= Fit for 55 =

European Union climate change-related package

Fit for 55 is a package by the European Union designed to reduce the European Union's greenhouse gas emissions by 55% by 2030. It is part of the union's European Green Deal, first presented in December 2019.

The package was proposed by the European Commission in July 2021. After being tabled in 2021, the plans were passed in 2023. Measures include additional support for clean transport, renewable energy, and a tariff called the Carbon Border Adjustment Mechanism on emissions for high-carbon imports from countries lacking sufficient greenhouse gas reduction measures of their own. It proposes to extend the European Union Emissions Trading System to transport and heat. Compared to the net-zero scenario from the International Energy Agency, the plan contains more measures to ensure that energy remains affordable.

As of August 2024, all Fit for 55 proposals had been adopted by the European Parliament and the Council, except the Energy Taxation Directive.

== Legislation ==
The legislation is complicated due to the high level of democratic processes in the European Union. The Commission sent proposals of the new law to the council and European Parliament. The Council started discussions including representatives of all 27 member states on the legislative proposals in working parties on an expert level. Based on that exchange the Permanent Representative Committee continues discussions preparing the ground for the council meeting of ministers. The Fit for 55 package proposals are discussed in multiple council formations such as environment, energy, transport, economy and finance. After the ministers of each branch found joint positions trilogues including meetings with representatives of the council, parliament and commission start. The larger part of the proposals stick to the regular legislative process of trilogues.

== Aspects ==
- Emissions trade
- Social climate fund
- Carbon border adjustment mechanism
- Members emission reduction
- Land use and forestry
- Transportation standards
- Methane reduction
- Alternative fuels
- Green energy
- Energy efficiency
- Sustainable buildings
- Hydrogen
- Energy taxation

== Process ==
When the bill for carbon market legislation was designed, the conservative fraction in the European Parliament initially weakened the bill. The amended bill was defeated as the social democrats voted against. The final accepted compromise became stronger in emission reduction than the proposal from the European Commission.

== Criticism ==
The environmental organization Greenpeace criticized the package for not being suitable for halting global warming and the associated destruction of important life-support systems because the target envisaged was too low. The organization criticized the classification of bioenergy as renewable energy and the sale of non-emission-free cars by 2035.

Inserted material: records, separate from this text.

(** The copy of the table RestoreAll goes through. *)
Lemma restore_table c l rs :
  regions_ok rs → l.*1 `prefix_of` rs → held c l →
  ∃ t0 t1, TableStore_new BASE_ENTRY_CNT = Ok t0 ∧
    FindWithAttr (entry_table_ c) karray 0 t0 true = Ok (zlen l, t1) ∧
    ∀ i r bs, l !! i = Some (r, bs) → ∃ e, crem (Z.of_nat i) (t_size_ t1) = Ok (Z.of_nat i) ∧
      entry_at t1 (Z.of_nat i) = Ok e ∧ entry_size e = r_len r ∧ zlen bs = r_len r ∧
      GetData (entry_data_ c) (r_len r) (offset_ e) = Ok bs.
Proof.
  intros Hrs Hpre Hh. pose proof Hh as (Ht & Hd & Hmap & Hcnt & Hl).
  destruct (prefix_room rs l [] Hrs Hl) as (Hok & _ & Hmax & _); [by rewrite app_nil_r|].
  change (zlen []) with 0 in Hmax. rewrite app_nil_r in Hok.
  destruct (TableStore_new BASE_ENTRY_CNT) as [t0|] eqn:Hnew; [|by vm_compute in Hnew].
  apply TableStore_new_rep in Hnew as Ht0; [|by unfold BASE_ENTRY_CNT].
  destruct (FindWithAttr_all (entry_table_ c) (entries 0 l) karray t0) as (t1 & Hf & Ht1); try done.
  { rewrite zlen_entries. lia. }
  { apply Forall_lookup_2. intros i e He. destruct (entries_lookup_inv _ _ _ _ He) as (r & bs & Hi & ->).
    apply (entry_for_fields _ r). eapply Forall_lookup_1; [exact Hok|]. by rewrite list_lookup_fmap, Hi. }
  rewrite zlen_entries in Hf. exists t0, t1. split; [done|]. split; [done|]. intros i r bs Hi.
  pose proof (entries_lookup 0 l i r bs Hi) as Hen.
  destruct (entry_held rs c l i r bs Hrs Hpre Hh Hi) as (e & He & Hes & _ & _ & _ & Hget).
  rewrite (entry_at_rep _ _ _ _ Ht Hen) in He. injection He as <-. eexists.
  split; [|split; [by apply (entry_at_rep t1 _ _ _ Ht1)|split; [done|split; [|done]]]].
  - pose proof (lookup_lt_Some _ _ _ Hi).
    assert (Z.of_nat i < t_size_ t1).
    { destruct Ht1 as (_ & _ & _ & _ & _ & Hm). destruct (t_ptr_ t1).
      - destruct Hm as (-> & r' & ->). rewrite zlen_app, zlen_entries. pose proof (zlen_nonneg r').
        unfold ENTRY_SIZE, zlen. lia.
      - destruct Hm as [Hm _]. apply (f_equal length) in Hm. rewrite length_entries in Hm. simpl in Hm. lia. }
    rewrite crem_Ok by lia. by rewrite Z.mod_small by lia.
  - by eapply (Forall_lookup_1 _ _ _ _ Hl) in Hi.
Qed.

(** RestoreAll reads back every region that fits its object. *)
Lemma Recover_rep w c l rs :
  regions_ok rs → l.*1 `prefix_of` rs → held c l → Forall (λ r, r_len r ≤ SIZEOF_INTERNAL) rs →
  lines_fit w (zlen l) →
  ∃ c', Recover w c = Ok c' ∧ held c' l ∧ exec_mode_ c' = kReexecution ∧ restore_count_ c' = 0.
Proof.
  intros Hrs Hpre Hh Hsz [Hw1 Hw2]. destruct (restore_table c l rs Hrs Hpre Hh) as (t0 & t1 & Hnew & Hf & Hread).
  unfold Recover, RestoreAll. rewrite (sprintf_fits _ _ Hw1), ret_bind, Hnew, ret_bind.
  cbn [entry_table_ entry_data_ with_reexecuted with_mode]. rewrite Hf, ret_bind, (sprintf_fits _ _ Hw2), ret_bind.
  assert (returns (for_range 0 (zlen l) (λ i (_ : ()),
      i ← crem i (t_size_ t1); e ← entry_at t1 i; bs ← GetData (entry_data_ c) (entry_size e) (offset_ e);
      if zlen bs <=? SIZEOF_INTERNAL then Ok () else Err OutOfBounds) ()) (λ _, True)) as ([] & -> & _)%returns_Ok.
  { apply (for_range_inv (λ _ _, True)); [apply zlen_nonneg|done|]. intros i [] Hi _.
    destruct (lookup_lt_is_Some_2 l (Z.to_nat i)) as [[r bs] Hli]; [unfold zlen in Hi; lia|].
    destruct (Hread _ _ _ Hli) as (e & Hc & He & Hes & Hbs & Hget). rewrite Z2Nat.id in Hc, He by lia.
    rewrite Hc, ret_bind, He, ret_bind, Hes, Hget, ret_bind, Hbs.
    rewrite (proj2 (Z.leb_le _ _)); [done|]. eapply Forall_lookup_1 in Hsz; [exact Hsz|].
    eapply prefix_lookup_Some; [|exact Hpre]. by rewrite list_lookup_fmap, Hli. }
  rewrite ret_bind. eexists. split; [done|]. split; [|done]. exact Hh.
Qed.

In August 2023, the Polish government filed a series of complaints with the European Court of Justice against provisions that are part of the Fit for 55 package, claiming that EU climate policies threaten Poland's economy and energy security.

== Employment impact ==
The EU's Fit for 55 climate package is projected to create a net 204,000 jobs by 2030, adding to the baseline growth of 6.7 million jobs. Employment effects will vary by region, with negative impacts likely in eastern Europe due to reliance on carbon-intensive industries, and positive impacts in regions with green energy infrastructure.